NewsLocal News

Actions

New report shows jump in San Diego County fentanyl deaths

Posted
and last updated

SAN DIEGO (KGTV) -- Unintentional fentanyl overdose deaths increased by nearly 70 percent in 2019, according to the San Diego County Medical Examiner.

From January through June of 2019, 69 people died from the overdoses, compared to 41 during the same time period in 2018. The number indicates a 68 percent jump, the report shows.

Health officials are unsure if people are unknowingly buying counterfeit pills or powder, or if they are aware the pills are counterfeit.

“In the last decade when someone overdosed on fentanyl, it was often when someone was prescribed it, and perhaps put on too many fentanyl patches or altered the patches,” said Chief Deputy Medical Examiner Dr. Steven Campman. “I can’t even remember the last time I saw a death from misused prescribed fentanyl.”

RELATED STORIES

Meth isn't far behind opioids in overdose deaths
A drug bust in California yielded 18 pounds of fentanyl — enough for 4 million fatal doses
Mysterious pills sold on the street linked to several deaths in San Diego County

“Now, in the deaths we see, the fentanyl is illegally obtained as counterfeit oxycodone or alprazolam. Illegal drug makers and dealers make pills to look like oxycodone or alprazolam, but the pills have fentanyl in them, and they are deadly,” he said.

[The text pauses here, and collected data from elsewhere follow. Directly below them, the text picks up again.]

(** X18. Whatever sequence of calls built an engine, its holiday sets
    hold nothing but what valid dates put there: every recurring pair is
    a month from 1 to 12 with a day of that month, and every one-time
    key is the text of a valid date.  The all-(-1) date is in neither. *)
Theorem reachable_holidays_are_valid (w : WorkdayCalendar) :
  reachable w ->
  (forall p, p ∈ recurring_holidays_ (calendar_ w) ->
     1 <= fst p <= 12 /\ 1 <= snd p <= Gregorian.daysInMonth 2024 (fst p)) /\
  (forall k, k ∈ holidays_ (calendar_ w) ->
     exists d, Gregorian.isValidDate d = true /\ k = getDate d) /\
  ((-1, -1) ∉ recurring_holidays_ (calendar_ w)) /\
  (getDate (mkDate (-1) (-1) (-1) (-1) (-1)) ∉ holidays_ (calendar_ w)).
Proof.
  intros Hreach.
  assert (Hinv :
    (forall p, p ∈ recurring_holidays_ (calendar_ w) ->
       1 <= fst p <= 12 /\ 1 <= snd p <= Gregorian.daysInMonth 2024 (fst p)) /\
    (forall k, k ∈ holidays_ (calendar_ w) ->
       exists d, Gregorian.isValidDate d = true /\ k = getDate d)).
  { induction Hreach as [|w start stop _ IH|w date _ IH|w date _ IH].
    - split; intros x Hx; cbn in Hx; exfalso; revert Hx;
        apply not_elem_of_empty.
    - unfold Workday.setWorkdayStartAndStop.
      destruct (Gregorian.isValidDate start); [|exact IH].
      destruct (Gregorian.isValidDate stop); exact IH.
    - unfold Workday.setHoliday, Gregorian.setHoliday. cbn [calendar_].
      destruct (Gregorian.isValidDate date) eqn:Hv; [|exact IH].
      cbn [holidays_ recurring_holidays_]. split; [apply IH|].
      intros k [->%elem_of_singleton | Hk]%elem_of_union;
        [exists date; auto | now apply IH].
    - unfold Workday.setRecurringHoliday, Gregorian.setRecurringHoliday.
      cbn [calendar_].
      destruct (Gregorian.isValidDate date) eqn:Hv; [|exact IH].
      cbn [holidays_ recurring_holidays_]. split; [|apply IH].
      intros p [->%elem_of_singleton | Hp]%elem_of_union; [|now apply IH].
      apply isValidDate_true in Hv as (_ & Hm & Hd & _).
      pose proof (daysInMonth_le_leap (year_ date) (month_ date)).
      unfold getMonth, getDay. cbn [fst snd]. lia. }
  destruct Hinv as [Hrec Hone]. split; [exact Hrec|]. split; [exact Hone|].
  split.
  - intros Hin. apply Hrec in Hin as [Hin _]. cbn [fst] in Hin. lia.
  - intros Hin. apply Hone in Hin as (d & Hv & Hk).
    assert (Hlen : String.length (getDate d) = 11%nat)
      by (rewrite <- Hk; reflexivity).
    assert (Hfirst : Some "-"%char = String.get 2 (getDate d))
      by (rewrite <- Hk; reflexivity).
    apply isValidDate_true in Hv as (Hy & Hm & Hd & _).
    pose proof (daysInMonth_bounds (year_ d) (month_ d)).
    unfold getDate in Hlen.
    rewrite !length_append, !setw_fill0_two_digits in Hlen by lia.
    cbn in Hlen.
    (* the key of the all-(-1) date has 11 characters, the third a minus *)
    assert (L4 : String.length (setw_fill0 4 (show_int (year_ d))) = 4%nat)
      by lia.
    assert (Hdig : exists u, NilEmpty.uint_of_string
                     (setw_fill0 4 (show_int (year_ d))) = Some u).
    { pose proof (digits_value_show_int (year_ d) Hy) as Hs.
      unfold setw_fill0.
      pose proof (digits_value_zeros
                    (4 - String.length (show_int (year_ d)))
                    (show_int (year_ d))) as Hz.
      rewrite Hs in Hz. clear Hs.
      match goal with
      | |- exists u, ?e = Some u => destruct e as [u|]
      end; [eauto|discriminate]. }
    destruct Hdig as [u Hu].
    unfold getDate in Hfirst.
    rewrite <- String.append_correct1 in Hfirst by lia.
    exact (digits_no_minus _ _ Hu 2%nat (eq_sym Hfirst)).
Qed.

Lemma reachable_holidays_are_valid_witness :
  (-1, -1) ∉ recurring_holidays_ (calendar_ Examples.alwaysHoliday).
Proof.
  apply (reachable_holidays_are_valid Examples.alwaysHoliday).
  unfold Examples.alwaysHoliday.
  assert (H : forall l w, reachable w ->
            reachable (List.fold_left Workday.setRecurringHoliday l w)).
  { induction l as [|x l IH]; intros w Hw; [exact Hw|].
    apply IH, reach_setRecurringHoliday, Hw. }
  apply H, reach_setWorkdayStartAndStop, reach_new.
Defined.

(** ** Counting the workdays passed *)

Section CountingFacts.

Import Gregorian Workday.

(** The days among the next [n] that are not holidays. *)
Local Abbreviation workdays_within cal dec c n :=
  (List.length
     (List.filter
        (fun j => match Gregorian.isHoliday cal (Nat.iter j (stepDay dec) c)
                  with Ret false => true | _ => false end)
        (List.seq 1 n))).

Lemma filter_seq_shift (p : nat -> bool) a n k :
  List.filter p (List.seq (k + a) n) =
  List.map (Nat.add k) (List.filter (fun j => p (k + j)%nat) (List.seq a n)).
Proof.
  revert a. induction n as [|n IH]; intros a; [reflexivity|].
  cbn [List.seq List.filter]. replace (S (k + a)) with (k + S a)%nat by lia.
  rewrite IH. destruct (p (k + a)%nat); reflexivity.
Qed.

Fentanyl is a synthetic opioid that is 50 to 100 times more potent than morphine and as much as 50 times stronger than heroin.

“The drug isn’t designed to be put in a pill like that, and it takes very little of it to kill someone. And the illicit drug makers don’t have the kind of quality control measures that pharmaceutical companies have either,” Campman added.

Until now, San Diego has been behind a national trend of increasing opioid deaths, but that’s changing, Chapman said.

“This is how we are seeing the opioid epidemic here, mostly in the rise in fentanyl deaths.”